Deixemos, então, para trás os apelidos e os trotes, de boas recordações do ambiente de trabalho da agência do BB de Santana do Ipanema. O que desejava mesmo nesta conversa era tratar de Silvano Gabriel, querido e admirado confrade da Academia Santanense de Letras, Ciências e Artes, autor do livro O Escravo e a Sinhá (SWA Instituto Educacional Ltda., 1ª edição, Santana do Ipanema, 2017).
Romance bem pensado, com início, meio e fim, com enredo que o autor, afrodescendente, foi buscar na sombria história da escravidão brasileira, tardiamente extinta em 13 de maio de 1888. Escravidão que causou muita dor e sofrimento ao negro durante mais de três séculos.
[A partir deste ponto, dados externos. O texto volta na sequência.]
(** The unsigned fields of a template. *)
Record template_unsigned (t : anx_wf_template) : Prop := {
  tu_nodes : 0 ≤ tm_node_count t;
  tu_edges : 0 ≤ tm_edge_count t;
  tu_ends : ∀ i, 0 ≤ from_node (edge_at (tm_edges t) i) ∧ 0 ≤ to_node (edge_at (tm_edges t) i);
}.

Lemma node_strings_iff node : node_strings_valid node = true ↔
  holds_string (n_label node) 64
  ∧ Forall (λ km, n_kind node = km.1 → Forall (λ m, holds_string (skipn m.1 (n_params node)) m.2) km.2) string_members.
Proof.
  unfold node_strings_valid, string_members, member. rewrite <- terminated_iff. change ANX_WF_LABEL_MAX with 64.
  rewrite !Forall_cons, Forall_nil. cbn [fst snd]. rewrite !Forall_cons, !Forall_nil. cbn [fst snd]. rewrite <- !terminated_iff.
  change ANX_WF_EXPR_MAX with 128.
  destruct (terminated (n_label node) 64); cbn [negb]; [|naive_solver].
  repeat match goal with
  | |- context [if ?k =? ?c then _ else _] =>
      destruct (Z.eqb_spec k c) as [->|];
      [rewrite ?andb_true_iff; split;
       [intros Hx; split_and!; try done; intros E; first [discriminate E|tauto]
       |intros Hx; destruct_and? Hx; match goal with H : c = c → _ |- _ => specialize (H eq_refl); tauto end]|]
  end.
  tauto.
Qed.

Lemma kind_ok_iff node : kind_ok node = true ↔ 0 ≤ n_kind node < 14.
Proof. unfold kind_ok. rewrite andb_true_iff, Z.leb_le, Z.ltb_lt. done. Qed.

Lemma port_dir_iff p : port_dir_ok p = true ↔ pt_dir p = ANX_WF_PORT_IN ∨ pt_dir p = ANX_WF_PORT_OUT.
Proof. unfold port_dir_ok. by rewrite orb_true_iff, !Z.eqb_eq. Qed.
Com todo interesse, li o livro de uma única assentada. Também empolgado com a urdida fabulação da romântica e heróica história do escravo Kairy e sua amada, a sinhazinha Mariana, com final feliz.
“Salve, salve”, afinal, como assim costuma dizer Silvano, poeta, ator e escritor santanense, cujo nome de batismo teria sido originário, segundo mestre Aurélio, das mitológicas divindades dos bosques e campos romanos.
Parabéns, confrade Silvano Gabriel.
Maceió, dezembro de 2019.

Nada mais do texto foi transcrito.